(** One leg of a tunnel: what a copy takes from its source it writes to the
    stream [k], and the session at the other end reads the stream [p] that has
    the same ID. *)
Record leg {W E} (src : side W E) (s0 : W) (es : list E) (s : W) (k : ptr) (a0 : World) (evsA : list event) (a : World)
  (n : Z) (b0 : World) (evs : list event) (b : World) (p : ptr) (sent arrived : bytes) (r : option error)
  (ph : cphase) : Prop := mk_leg {
  lg_copy : copying src (stream_side k) s0 a0 es evsA s a ph;
  lg_fresh : a0.(w_writing) = [];
  lg_id : wire_id k a.(w_s) = Some n;
  lg_hop : hop n a0 evsA a b0 evs b p sent arrived r
}.

(** Nothing is under way on the leg: the copy waits for more, everything sent
    has arrived, and the stream at the end, still registered, has been read to
    its end. *)
Definition leg_quiet (n : Z) (b : World) (p : ptr) (sent arrived : bytes) (r : option error) (ph : cphase) : Prop :=
  ph = Idle /\ arrived = sent /\ r <> None /\ b.(w_s).(ss_streams) !! n = Some p /\ b.(w_pc) = Reading /\
  pipe_of p b.(w_s) = [].

(** What the stream at the far end of a leg gives was written to the session
    under the leg's ID, and by the copy alone if no other stream writes under it. *)
Lemma leg_carries {W E} (src : side W E) s0 es s k a0 evsA a n b0 evs b p sent arrived r ph :
  leg src s0 es s k a0 evsA a n b0 evs b p sent arrived r ph ->
  read_in (stream_side p) evs `prefix_of` written a.(w_s) n evsA /\
  (sole_writer n k evsA a ->
   read_in (stream_side p) evs `prefix_of` read_in src es /\
   (leg_quiet n b p sent arrived r ph -> read_in (stream_side p) evs = read_in src es)).
Proof.
  intros [Hc Hf Hid Hhop]. change (read_in (stream_side p) evs) with (pipe_out p evs).
  assert (pipe_out p evs `prefix_of` written a.(w_s) n evsA) as Hown.
  { etrans; [|by eapply hop_prefix]. by apply prefix_app_r. }
  split; [done|]. intros Hsole.
  assert ((stream_side k).(si_writing) a0 = []) as H0 by (cbn; unfold writing_on; by rewrite Hf).
  destruct (copying_prefix _ _ _ _ _ _ _ _ _ Hc H0) as [Hpre Hidle].
  rewrite <-(sole_written _ _ _ _ Hid Hsole) in Hpre, Hidle. split; [by etrans|].
  intros (-> & Ha & Hr & Hreg & Hpc & Hpipe). rewrite <-(Hidle eq_refl).
  rewrite <-(hop_all _ _ _ _ _ _ _ _ _ _ _ Hhop Ha Hr Hreg Hpc). by rewrite Hpipe, app_nil_r.
Qed.
(* ===== verification/GoFS.v ===== *)
(** * The part of the file system the program uses

    Files with their contents and mode bits, and the system calls of [os] the
    program makes.  Each call may fail: the fault is an argument, and a failing
    [os.WriteFile] may leave any prefix of the data behind. *)
From S2P Require Import Prelude.

Record File := mkFile { fl_data : bytes; fl_mode : Z }.
Record FS := mkFS { fs_files : gmap string File; fs_umask : Z }.

Definition with_files (m : gmap string File) (fs : FS) : FS := mkFS m fs.(fs_umask).

Inductive write_fault : Type :=
  | OpenFails (e : error)
  | WriteFails (e : error) (n : nat).

(** [os.WriteFile(path, data, mode)]: an existing file keeps its mode. *)
Definition WriteFile (fault : option write_fault) (path : string) (data : bytes) (mode : Z) (fs : FS)
  : option error * FS :=
  let mode :=
    match fs.(fs_files) !! path with
    | Some f => f.(fl_mode)
    | None => Z.ldiff mode fs.(fs_umask)
    end in
  match fault with
  | Some (OpenFails e) => (Some e, fs)
  | Some (WriteFails e n) =>
      (Some e, with_files (<[path := mkFile (take n data) mode]> fs.(fs_files)) fs)
  | None => (None, with_files (<[path := mkFile data mode]> fs.(fs_files)) fs)
  end.

Definition Chmod (fault : option error) (path : string) (mode : Z) (fs : FS) : option error * FS :=
  match fault, fs.(fs_files) !! path with
  | Some e, _ => (Some e, fs)
  | None, None => (Some ErrNotExist, fs)
  | None, Some f => (None, with_files (<[path := mkFile f.(fl_data) mode]> fs.(fs_files)) fs)
  end.

Definition Rename (fault : option error) (old new : string) (fs : FS) : option error * FS :=
  match fault, fs.(fs_files) !! old with
  | Some e, _ => (Some e, fs)
  | None, None => (Some ErrNotExist, fs)
  | None, Some f => (None, with_files (<[new := f]> (delete old fs.(fs_files))) fs)
  end.

Definition os_Remove (path : string) (fs : FS) : FS := with_files (delete path fs.(fs_files)) fs.

Definition ReadFile (fault : option error) (path : string) (fs : FS) : result bytes :=
  match fault, fs.(fs_files) !! path with
  | Some e, _ => Err e
  | None, None => Err ErrNotExist
  | None, Some f => Ok f.(fl_data)
  end.

(** The faults of one "write a temporary file, then rename it" sequence. *)
Record save_faults := mkFaults {
  ft_mkdir : option error;
  ft_write : option write_fault;
  ft_chmod : option error;
  ft_rename : option error
}.

Definition no_faults : save_faults := mkFaults None None None None.

Definition temp_name (path : string) : string := path +:+ ".tmp".

Lemma temp_name_ne path : temp_name path <> path.
Proof.
  intros H. apply (f_equal String.length) in H. unfold temp_name in H.
  assert (String.length (path +:+ ".tmp") = (String.length path + 4)%nat) as E.
  { clear H. induction path as [|a path IH]; [done|].
    change (S (String.length (path +:+ ".tmp")) = S (String.length path + 4)). by rewrite IH. }
  lia.
Qed.

(** What every such sequence promises: the file is replaced as a whole or not
    at all, and no other file is touched but the temporary one. *)
Definition replaced_or_kept (path : string) (data : bytes) (fs : FS) (r : option error * FS) : Prop :=
  match r.1 with
  | None => exists f, r.2.(fs_files) !! path = Some f /\ f.(fl_data) = data
  | Some _ => r.2.(fs_files) !! path = fs.(fs_files) !! path
  end /\
  forall q, q <> path -> q <> temp_name path -> r.2.(fs_files) !! q = fs.(fs_files) !! q.

(** Make the directory, write the temporary file, rename it: the tail of the
    program's save functions (mode 0600). *)
Definition save_rename (ft : save_faults) (path : string) (data : bytes) (fs : FS)
  : option error * FS :=
  match ft.(ft_mkdir) with
  | Some e => (Some e, fs)
  | None =>
      match WriteFile ft.(ft_write) (temp_name path) data 0x180 fs with
      | (Some e, fs) => (Some e, fs)
      | (None, fs) =>
          match Rename ft.(ft_rename) (temp_name path) path fs with
          | (Some e, fs) => (Some e, os_Remove (temp_name path) fs)
          | (None, fs) => (None, fs)
          end
      end
  end.

Lemma WriteFile_other fault path data mode fs q :
  q <> path -> (WriteFile fault path data mode fs).2.(fs_files) !! q = fs.(fs_files) !! q.
Proof. intros H. destruct fault as [[e|e n]|]; cbn; [done|by rewrite lookup_insert_ne..]. Qed.

Lemma WriteFile_ok fault path data mode fs fs' :
  WriteFile fault path data mode fs = (None, fs') ->
  exists m, fs'.(fs_files) = <[path := mkFile data m]> fs.(fs_files) /\ fs'.(fs_umask) = fs.(fs_umask).
Proof. destruct fault as [[e|e n]|]; cbn; intros [= <-]. by eexists. Qed.

Lemma save_rename_atomic ft path data fs :
  replaced_or_kept path data fs (save_rename ft path data fs).
Proof.
  pose proof (temp_name_ne path) as Hne. unfold save_rename, replaced_or_kept.
  destruct (ft_mkdir ft); [done|].
  pose proof (WriteFile_other (ft_write ft) (temp_name path) data 0x180 fs) as Ho.
  destruct (WriteFile _ _ _ _ fs) as [[e|] fs1] eqn:Ew; cbn in *; [by auto|].
  apply WriteFile_ok in Ew as (m & Hm & _). unfold Rename. destruct (ft_rename ft) as [e|]; cbn.
  - split; [rewrite lookup_delete_ne by done; by apply Ho|]. intros q Hq Hq'.
    rewrite lookup_delete_ne by done. by apply Ho.
  - rewrite Hm, lookup_insert_eq. cbn. split.
    + eexists. by rewrite lookup_insert_eq.
    + intros q Hq Hq'. rewrite lookup_insert_ne, lookup_delete_ne by done.
      by rewrite lookup_insert_ne by done.
Qed.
----------------
(EXERCISE GOAL):
Reproduce only the lines above spanning from the line containing "path IH]; [done|]." through the line containing "(temp_name path) fs)", word for word.

(RESPONSE TO THIS TASK):
  { clear H. induction path as [|a path IH]; [done|].
    change (S (String.length (path +:+ ".tmp")) = S (String.length path + 4)). by rewrite IH. }
  lia.
Qed.

(** What every such sequence promises: the file is replaced as a whole or not
    at all, and no other file is touched but the temporary one. *)
Definition replaced_or_kept (path : string) (data : bytes) (fs : FS) (r : option error * FS) : Prop :=
  match r.1 with
  | None => exists f, r.2.(fs_files) !! path = Some f /\ f.(fl_data) = data
  | Some _ => r.2.(fs_files) !! path = fs.(fs_files) !! path
  end /\
  forall q, q <> path -> q <> temp_name path -> r.2.(fs_files) !! q = fs.(fs_files) !! q.

(** Make the directory, write the temporary file, rename it: the tail of the
    program's save functions (mode 0600). *)
Definition save_rename (ft : save_faults) (path : string) (data : bytes) (fs : FS)
  : option error * FS :=
  match ft.(ft_mkdir) with
  | Some e => (Some e, fs)
  | None =>
      match WriteFile ft.(ft_write) (temp_name path) data 0x180 fs with
      | (Some e, fs) => (Some e, fs)
      | (None, fs) =>
          match Rename ft.(ft_rename) (temp_name path) path fs with
          | (Some e, fs) => (Some e, os_Remove (temp_name path) fs)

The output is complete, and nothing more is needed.